Trail Boy's 20" - Federgabel
Street Boy's 20" - Starrgabel
Trail Boy's 20" - Starrgabel, Singlespeed

Trail Boy's 16" - Starrgabel, Singlespeed

Race Girl's 24" - Federgabel
Street Girl's 24" - Einarm-Starrgabel (!)
Trail Girl's 24" - Federgabel

Trail Girl's 20" - Federgabel
Street Girl's 20" - Starrgabel
Trail Girl's 20" - Starrgabel, Singlespeed

Trail Girl's 16" - Starrgabel


Es bleibt abzuwarten, wie leicht die Rahmen tatsächlich sind und ob sie sich als Basis für individuelle Aufbauten eignen...


----------



## Toni172 (27. August 2012)

Habe aber schon wieder das Gerücht gehört, dass die 24" Starrgabelversion nicht in Deutschland erhältlich sein soll.


----------



## MTB-News.de




----------



## Toni172 (27. August 2012)

Das Race Boys 24 gibt es in 2 Rahmengrössen.


----------



## Toni172 (27. August 2012)

.


----------



## raggamuffin (27. August 2012)

Schöne (Kinder)Räder!



Toni172 schrieb:


> Das Race Boys 24 gibt es in 2 Rahmengrössen.

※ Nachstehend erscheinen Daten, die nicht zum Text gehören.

Lemma bind_good addr bound : ed = false -> BDatagram_AddressFamilySupported addr = true ->
  runs (BDatagram_Bind addr bound ;; mret tt) (fun _ => good clean) w.
Proof.
  intros -> Hsup. unfold BDatagram_Bind. do 7 dgram_step. destruct bound; cbn [negb]; repeat dgram_step; [apply runs_start; repeat dgram_step|].
  - split; [done|]. dgram_tidy. rewrite starts_pending. split; [|done]. split; dgram_tidy; try done. now apply starts_ok.
  - now split.
Qed.

Lemma end_round_good : runs end_round (fun _ => good clean) w.
Proof. unfold end_round. repeat dgram_step. destruct Hs, Hr. side_tidy. now call_done. Qed.

End Calls.

Lemma send_ok_broken b b' err bit h s : implb b b' = true -> send_ok b err bit h s -> send_ok b' err bit h s.
Proof. intros Hb []. split; auto. now apply (side_ok_broken b). Qed.

Lemma recv_ok_broken b b' err bit r : implb b b' = true -> recv_ok b err bit r -> recv_ok b' err bit r.
Proof. intros Hb []. split; auto. now apply (side_ok_broken b). Qed.

Lemma step_good clean w k io :
  good clean w -> call_enabled w k = true -> runs (step k io) (fun _ => good (clean && negb (cuts w k))) w.
Proof.
  intros [Ha Hg] He. destruct w as [[[a we wt s r ed]|] k0 b er h td ar dl]; [|done]. cbn [dgram history broken told arrived delivered] in *.
  destruct Hg as [Hok Hst]. pose proof Hok as [Hac Hwe Hm Hs Hr]. side_tidy. subst a we. unfold step. do 3 dgram_step. dgram_step.
  set (b' := b || match k with FdEvent events => _ | _ => false end). set (k' := if b' then IoFail else io).
  assert (Hk : b' = true -> k' = IoFail) by (unfold k'; now intros ->).
  assert (Hb : implb b b' = true) by (unfold b'; now destruct b).
  assert (Hbr : forall e, k = FdEvent e -> implb (breaks (Datagram true wt wt s r ed) e) b' = true).
  { intros e ->. unfold b'. destruct (breaks _ e); [now rewrite orb_true_r|done]. }
  apply (send_ok_broken b b') in Hs; [|done]. apply (recv_ok_broken b b') in Hr; [|done].
  clearbody b' k'. unfold call_enabled in He. cbn [dgram] in He. side_tidy. unfold cuts. cbn [dgram]. side_tidy.
  destruct s as [sc sh sr sl si sm sf sj sb sd], r as [rc rs rh rr rl ri rm rf rj rb rd]. side_tidy.
  destruct k; cbn [call_body]; rewrite ?andb_true_r; try (apply andb_true_iff in He as [Hed He]; destruct ed; [done|]);
    rewrite ?andb_true_iff, ?negb_true_iff, ?bool_decide_eq_true in He.
  - now apply set_addrs_good.
  - now apply bind_good.
  - destruct He. apply send_init_good; auto; lia.
  - now apply dg_send_free_good.
  - destruct He. apply recv_init_good; auto; lia.
  - now apply dg_recv_free_good.
  - destruct He as [-> ->]. unfold BDatagram_Free. now repeat dgram_step.
  - destruct He as [[H1 H2] H3]. apply sender_send_good; auto. lia.
  - now apply dg_send_operation_good.
  - now apply send_told_good.
  - now apply send_job_good.
  - destruct He. now apply receiver_recv_good.
  - now apply dg_recv_operation_good.
  - now apply recv_told_good.
  - now apply dg_recv_job_good.
  - apply (dg_fd_event_good _ _ _ _ _ b); auto.
  - now apply end_round_good.
Qed.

Versteh' ich nicht - 24" ist 24" oder etwa doch nicht  ?!


----------



## Mamara (27. August 2012)

24" ist die Laufradgröße...


----------



## chris5000 (27. August 2012)

raggamuffin schrieb:


> 24" ist 24" oder etwa doch nicht  ?!



24" ist die größe der Felgen. Mit der Rahmengröße hat die nix zu tun. Sprich: Man könnte ein 24" Rad auch mit 1000 verschiedenen Rahmengrößen anbieten . Im Erwachsenenradbereich ist das ja bekanntermaßen auch absolut üblich -  Also nicht tausend, aber schon so 4-6 Größen pro Modell. ;-)


----------



## Cyborg (28. August 2012)

Die Kids Boys reissen mich irgendwie nicht vom Hocker. Ein 24" Boy mit Fatty DAS wäre doch was.


----------



## Hennepin (30. August 2012)

Hallo,

hat jemand schon Preise für die 24" Bikes????


----------



## Diman (30. August 2012)

Cannondale Race Boys 24er bei BadBikes ab ab 469,- EUR. Und weitere Modelle und Preise http://www.rockmachine-germany.de/K...-Fahrraeder?XTCsid=k6jac4bu788e6pu5d4cmdl3vv5



Cyborg schrieb:


> Die Kids Boys reissen mich irgendwie nicht vom Hocker. Ein 24" Boy mit Fatty DAS wäre doch was.


Oder mit Lefty.


----------



## pebcak (30. August 2012)

Die 12 bzw 11.6 kg die Cannondale für die 24er angibt sind ja nun eher durchschnittlich...


----------



## MTB-News.de




----------



## Jens78 (31. August 2012)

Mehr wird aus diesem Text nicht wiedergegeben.